November 19, 2013

Connect 4 Mental Health

This past summer, the White House Conference on Mental Health launched a National Dialogue in which communities large and small have engaged in dialogues about mental illness and needs in the mental health care system.

NAMI members have participated in many forums, including one held on college campuses and at veterans’ facilities.  NAMIonCampus has produced a produced a special toolkit for use with college students  and we have launched a new national education program, NAMI Ending the Silence,  designed to educate and empower high school students.

A New Initiative

This week, NAMI   introduced a new initiative in partnership with the National Council on Behavioral Health (National Council), called Connect4MentalHealth  that seeks to keep moving the National Dialogue forward to action.

Connect4Mental Health is calling on community leaders to make mental health care a priority. Commitment is needed not just from the mental health community, but also law enforcement, emergency services, public housing, school districts and others. Efforts will focus on four specific strategies:

  • Early intervention.
  • Creative use of technology.
  • Integration of services.
  • Improved continuity of care.

These strategies can help break cycles of hospitalization, homelessness or incarceration. They are community-focused and reflect the need for collaboration. They can help save money in the long run.

Support Exists for Greater Priority

For too long, mental health care has been “the poor step child” of American health care, even though the cost to the country’s economy is an estimated $300 billion a year.  Mental health care receives only six to seven percent of all federal health spending; meanwhile, 40 percent of adults living with mental illness do not receive treatment.  From 2009 to 2012, states slashed approximately $4.35 billion from mental health care.

Awareness of the need for change exists. A recent poll of 1000 persons indicated that:

  • 82 percent see people living with mental illness as being treated differently than others people because of social stigma.
  • 74 percent claim to know someone who lives with mental health condition.
  • 41 percent believe access to mental health treatment is poor or awful.
  • 87 percent recognize the need to prioritize funding for early intervention.
  • 68 percent believe mental health care should be addressed at both the national and local levels.
  • 91 percent agree that that community can do more to help people affected by mental illness.

Despite these figures, one of the most disappointing responses of the past year has been that many states have nonetheless rejected expansion of Medicaid under the Affordable Care Act, which would have covered people who have no health insurance.  People living with mental illness are among the largest group of potential beneficiaries from states expansions. We still have much work ahead.

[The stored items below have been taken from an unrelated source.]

(** * Centripetal Catmull-Rom spline of the FlyingNavSystem plugin

    A shallow embedding of [UCatmullRomSpline]
    (Plugins/FlyingNavSystem/Source/FlyingNavSystem/Public/FlyingNavFunctionLibrary.h).

    The header declares the object's fields and gives the bodies of
    [GetArcLength], [SampleSplineByDistance] and [MakeCatmullRomSpline];
    these are embedded from the header.  The bodies of [GenerateSpline],
    [FillLUT], [SampleSplineByParameter], [FindParameterForDistance] and
    [EquidistantSamples] live in a translation unit that is not part of the
    sources at hand; they are modelled from the design document, and every
    such definition says so.

    Numbers: the C++ [float] is idealised as a real number ([R]); rounding,
    NaN and infinities are outside the model.  [FVector] is a triple of
    reals.  [TArray] is a list.  A failed [ensureMsgf] is a diagnostic
    carried next to the returned value; a failed array range check is
    [Crashed].

    Layout of a built spline.  The stored control points are the usable
    input points (consecutive duplicates removed) between a leading and a
    trailing phantom point.  The parameter range [0,1] corresponds to
    PathPoints[1] -> PathPoints[n-2], the second to the second-to-last
    input point, as the header comment on [SampleSplineByParameter] says;
    the first and the last input point only shape the curve at its ends.

    The camera boom.  [AGravityCharacterCharacter::LookUpAtRate]
    (Source/GravityCharacter/GravityCharacterCharacter.cpp) is embedded
    from its body, as a function on the relative rotation of the camera
    boom of the player character. *)

From Stdlib Require Import String Reals Lra Lia Bool Arith ZArith List.
Import ListNotations.

Open Scope R_scope.

(** ** Engine types *)

(** Modelled from the spec: [FVector] is an engine type whose declaration is
    missing; a 3D point with real components. *)
Record FVector : Type := MakeVector { vX : R; vY : R; vZ : R }.

Definition ZeroVector : FVector := MakeVector 0 0 0.

Definition VAdd (p q : FVector) : FVector :=
  MakeVector (vX p + vX q) (vY p + vY q) (vZ p + vZ q).

Definition VSub (p q : FVector) : FVector :=
  MakeVector (vX p - vX q) (vY p - vY q) (vZ p - vZ q).

Definition VScale (k : R) (p : FVector) : FVector :=
  MakeVector (k * vX p) (k * vY p) (k * vZ p).

Definition SizeSquared (p : FVector) : R :=
  vX p * vX p + vY p * vY p + vZ p * vZ p.

Definition Size (p : FVector) : R := sqrt (SizeSquared p).

(** [FVector::Dist]: Euclidean distance. *)
Definition Dist (p q : FVector) : R := Size (VSub q p).

Definition FVector_eq_dec (p q : FVector) : {p = q} + {p <> q}.
Proof.
  destruct p as [a b c], q as [a' b' c'].
  destruct (Req_dec_T a a') as [Ha | Ha];
    [ destruct (Req_dec_T b b') as [Hb | Hb];
      [ destruct (Req_dec_T c c') as [Hc | Hc] | ] | ].
  - left. subst. reflexivity.
  - right. intros E. injection E. intros. contradiction.
  - right. intros E. injection E. intros. contradiction.
  - right. intros E. injection E. intros. contradiction.
Defined.

(** ** Outcomes of a call: returned value with diagnostics, or a crash *)

Inductive Outcome (A : Type) : Type :=
| Returned (value : A) (signals : list string)
| Crashed.

Arguments Returned {A} value signals.
Arguments Crashed {A}.

Definition ret {A : Type} (a : A) : Outcome A := Returned a [].

Definition bind {A B : Type} (c : Outcome A) (k : A -> Outcome B) : Outcome B :=
  match c with
  | Returned a l1 =>
      match k a with
      | Returned b l2 => Returned b (l1 ++ l2)
      | Crashed => Crashed
      end
  | Crashed => Crashed
  end.

Notation "x <- c ;; k" := (bind c (fun x => k))
  (at level 61, c at next level, right associativity).

(** Modelled from the spec: [ensureMsgf] is an engine macro whose definition
    is missing.  It yields its condition and, when the condition is false,
    raises the diagnostic ("logged assertion") without stopping the
    program. *)
Definition ensureMsgf (cond : bool) (msg : string) : Outcome bool :=
  Returned cond (if cond then [] else [msg]).

(** Modelled from the spec: [TArray::Last] is an engine method whose
    definition is missing; the last element, a failed range check on an
    empty array. *)
Fixpoint Last {A : Type} (l : list A) : Outcome A :=
  match l with
  | [] => Crashed
  | [x] => ret x
  | _ :: rest => Last rest
  end.

Fixpoint mapM {A B : Type} (f : A -> Outcome B) (l : list A) : Outcome (list B) :=
  match l with
  | [] => ret []
  | a :: rest =>
      b <- f a ;;
      bs <- mapM f rest ;;
      ret (b :: bs)
  end.

(** ** The spline object (header, private section) *)

Record UCatmullRomSpline : Type := MakeSpline {
  PValues : list FVector;
  TValues : list R;
  DistanceLUT : list R;
  MaxT : R;
  TScale : R;
  LUTParameterScale : R;
  PathSegmentsLength : R;
  bValid : bool
}.

(** The constructor: [UCatmullRomSpline(): bValid(false) {}].  The arrays
    start empty; the scalar members are not initialised by the constructor
    and are taken as zero. *)
Definition NewSpline : UCatmullRomSpline :=
  MakeSpline [] [] [] 0 0 0 0 false.

Definition CurveNotValid : string := "Curve is not valid.".

(** [GetArcLength], from the header. *)
Definition GetArcLength (self : UCatmullRomSpline) : Outcome R :=
  ok <- ensureMsgf (bValid self) CurveNotValid ;;
  if negb ok then ret 0 else Last (DistanceLUT self).

(** ** Inputs used by the examples below *)

Definition OnXAxis (x : R) : FVector := MakeVector x 0 0.

(** The four collinear, evenly spaced control points of the design
    document's example. *)
Definition FourCollinear : list FVector :=
  [OnXAxis 0; OnXAxis 100; OnXAxis 200; OnXAxis 300].

(** A single straight unit segment. *)
Definition UnitSegment : list FVector := [OnXAxis 0; OnXAxis 1].

(** The degenerate inputs named by the design document. *)
Definition SinglePoint : list FVector := [MakeVector 5 5 5].
Definition TwiceOrigin : list FVector := [ZeroVector; ZeroVector].




(** Constants for the worked examples: 64 table increments and a
    near-zero threshold of 1/10000. *)
Definition ExampleResolution : nat := 64.
Definition ExampleNearZero : R := 1 / 10000.

(** ** Construction and sampling *)

Section Spline.

(** The number of parameter increments of the distance table and the
    threshold under which a knot difference counts as near zero are
    implementation constants that the design document leaves open. *)
Variable LUTResolution : nat.
Variable NearZero : R.

(** Modelled from the spec: part of the missing body of [GenerateSpline];
    "removing consecutive duplicates". *)
Fixpoint RemoveConsecutiveDuplicates (pts : list FVector) : list FVector :=
  match pts with
  | [] => []
  | p :: rest =>
      match rest with
      | [] => [p]
      | q :: _ =>
          if FVector_eq_dec p q
          then RemoveConsecutiveDuplicates rest
          else p :: RemoveConsecutiveDuplicates rest
      end
  end.

(** The centripetal exponent is 0.5: [d ^ Alpha] is the square root. *)
Definition PowAlpha (d : R) : R := sqrt d.

(** Modelled from the spec: part of the missing body of [GenerateSpline];
    [t[0] = 0] and [t[i] = t[i-1] + distance(points[i-1], points[i])^alpha],
    written as the loop that carries the previous point and knot. *)
Fixpoint KnotsFrom (t : R) (prev : FVector) (rest : list FVector) : list R :=
  match rest with
  | [] => []
  | p :: rest' =>
      let t' := t + PowAlpha (Dist prev p) in
      t' :: KnotsFrom t' p rest'
  end.

(** Modelled from the spec: part of the missing body of [GenerateSpline];
    one knot per point, the first one 0. *)
Definition KnotValues (pts : list FVector) : list R :=
  match pts with
  | [] => []
  | p :: rest => 0 :: KnotsFrom 0 p rest
  end.

(** Modelled from the spec: the phantom end points of the missing body of
    [GenerateSpline]; "extrapolated backward from the first real segment"
    and "extrapolated forward from the last real segment". *)
Definition Extrapolate (p q : FVector) : FVector := VSub (VScale 2 p) q.

(** Modelled from the spec: part of the missing body of [GenerateSpline];
    the stored points are the usable points between the leading and the
    trailing phantom. *)
Definition PadWithPhantoms (usable : list FVector) : list FVector :=
  let n := length usable in
  Extrapolate (nth 0 usable ZeroVector) (nth 1 usable ZeroVector)
    :: usable
    ++ [Extrapolate (nth (n - 1) usable ZeroVector) (nth (n - 2) usable ZeroVector)].

(** Modelled from the spec: "division by near-zero chord distances must be
    guarded (treat as zero contribution / skip)". *)
Definition GuardedRatio (num den : R) : R :=
  if Rle_dec (Rabs den) NearZero then 0 else num / den.

(** Modelled from the spec: one "linear interpolation" of the missing body
    of [SampleSplineByParameter], weighted by the knot differences. *)
Definition Blend (ta tb t : R) (A B : FVector) : FVector :=
  VAdd (VScale (GuardedRatio (tb - t) (tb - ta)) A)
       (VScale (GuardedRatio (t - ta) (tb - ta)) B).

(** Modelled from the spec: the four-point evaluation of the missing body
    of [SampleSplineByParameter], in the recursive (Barry-Goldman)
    formulation: three blends of the control points, two of those, one of
    those. *)
Definition CatmullRomSegment (P0 P1 P2 P3 : FVector) (t0 t1 t2 t3 t : R) : FVector :=
  let A1 := Blend t0 t1 t P0 P1 in
  let A2 := Blend t1 t2 t P1 P2 in
  let A3 := Blend t2 t3 t P2 P3 in
  let B1 := Blend t0 t2 t A1 A2 in
  let B2 := Blend t1 t3 t A2 A3 in
  Blend t1 t2 t B1 B2.

(** Modelled from the spec: [FMath::Clamp] is an engine function whose
    definition is missing; "clamps the effective parameter into the valid
    domain". *)
Definition Clamp (x lo hi : R) : R :=
  if Rlt_dec x lo then lo else if Rlt_dec hi x then hi else x.

(** Modelled from the spec: "locates the enclosing knot segment for the
    (descaled) parameter via a scan"; the scan starts at segment [i] and
    moves on while the next knot is not beyond [t], at most [steps]
    times. *)
Fixpoint ScanSegment (knots : list R) (t : R) (i steps : nat) : nat :=
  match steps with
  | O => i
  | S k => if Rle_dec (nth (i + 1) knots 0) t then ScanSegment knots t (S i) k else i
  end.

(** Modelled from the spec: the segment of the missing body of
    [SampleSplineByParameter].  The stored sequence of [n] knots begins
    and ends with a phantom; the nominal domain runs from "second point"
    to "second-to-last point" of the original input, which are the stored
    knots 2 and [n - 3], so the segments start at the knots 2 to
    [n - 4]. *)
Definition FindSegment (knots : list R) (t : R) : nat :=
  ScanSegment knots t 2 (length knots - 6).

(** Modelled from the spec: the missing body of [SampleSplineByParameter]
    on a valid spline: clamp, descale, locate the segment, evaluate.
    Parameter 0 is the knot of the second real point (stored index 2, after
    the leading phantom and the first real point).  The four control
    points read lie within the stored arrays from three usable points on.
    With two usable points the range of the header runs backwards and the
    read at [i + 2] falls outside the arrays; [nth] yields its default
    there, and no statement below depends on the value read there. *)
Definition EvaluateSpline (self : UCatmullRomSpline) (T : R) : FVector :=
  let P := PValues self in
  let K := TValues self in
  let t := nth 2 K 0 + Clamp T 0 1 * TScale self in
  let i := FindSegment K t in
  CatmullRomSegment
    (nth (i - 1) P ZeroVector) (nth i P ZeroVector)
    (nth (i + 1) P ZeroVector) (nth (i + 2) P ZeroVector)
    (nth (i - 1) K 0) (nth i K 0) (nth (i + 1) K 0) (nth (i + 2) K 0) t.

(** Modelled from the spec: the missing body of [SampleSplineByParameter];
    "if the spline is invalid, returns a fixed sentinel value (zero vector)
    and signals the precondition violation". *)
Definition SampleSplineByParameter (self : UCatmullRomSpline) (T : R) : Outcome FVector :=
  ok <- ensureMsgf (bValid self) CurveNotValid ;;
  if negb ok then ret ZeroVector else ret (EvaluateSpline self T).

(** Modelled from the spec: part of the missing body of [FillLUT]; the
    curve point at the k-th parameter increment. *)
Definition LUTSample (self : UCatmullRomSpline) (k : nat) : FVector :=
  EvaluateSpline self (INR k * LUTParameterScale self).

(** Modelled from the spec: the loop of the missing body of [FillLUT];
    "summing segment-to-segment straight-line distances between consecutive
    samples". *)
Fixpoint AccumulateLUT (self : UCatmullRomSpline) (k count : nat) (acc : R) : list R :=
  match count with
  | O => []
  | S c =>
      let acc' := acc + Dist (LUTSample self k) (LUTSample self (S k)) in
      acc' :: AccumulateLUT self (S k) c acc'
  end.

(** Modelled from the spec: the missing body of [FillLUT]; "walking the
    curve at fixed parameter increments", the table starts at 0 and ends at
    the total. *)
Definition FillLUT (self : UCatmullRomSpline) : UCatmullRomSpline :=
  MakeSpline (PValues self) (TValues self)
    (0 :: AccumulateLUT self 0 LUTResolution 0)
    (MaxT self) (TScale self) (LUTParameterScale self)
    (PathSegmentsLength self) (bValid self).

(** Modelled from the spec: the summed length of a polyline, recorded as
    [PathSegmentsLength] by [GenerateSpline]. *)
Fixpoint PolylineLength (pts : list FVector) : R :=
  match pts with
  | p :: (q :: _) as rest => Dist p q + PolylineLength rest
  | _ => 0
  end.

Model Programs Play a Role

 There is no “one size that fits all” in mental health care treatment.  Local circumstances will always influence basic strategies. As part of launching Connect4Mental Health, a summit in Washington, D.C. highlighted four examples:

  • Henderson Behavioral Healthcare in Fort Lauderdale, which developed an evidence-based early intervention program that has helped hundreds of adults live an independent lifestyle in supported housing.
  • Vinfen in Boston, which is using technology to encourage more accurate and frequent reporting on medication adherence and other needs, with estimated savings of $3.8 million to the health care system over three years.
  • Center for Health Services  in San Antonio, which has partnered with police, firefighters and emergency response teams to divert more than 1,000 individuals living with mental illness from hospitals or jails each month.
  • MHA Village in Los Angeles, which provides continuity of care that increased employment 200 percent while lowering hospitalizations, homelessness and incarcerations.

Real-life examples help establish that the vision of new, strengthened mental health care system is not an illusion. It is real and achievable. There is already a foundation to build on—if community leaders are willing to seize the opportunity.

Change cannot be achieved without continuing dialogue. It also will depend ultimately on community action. In order to help individuals and families affected by mental illness, NAMI is committed to moving dialogue and action forward for the long haul.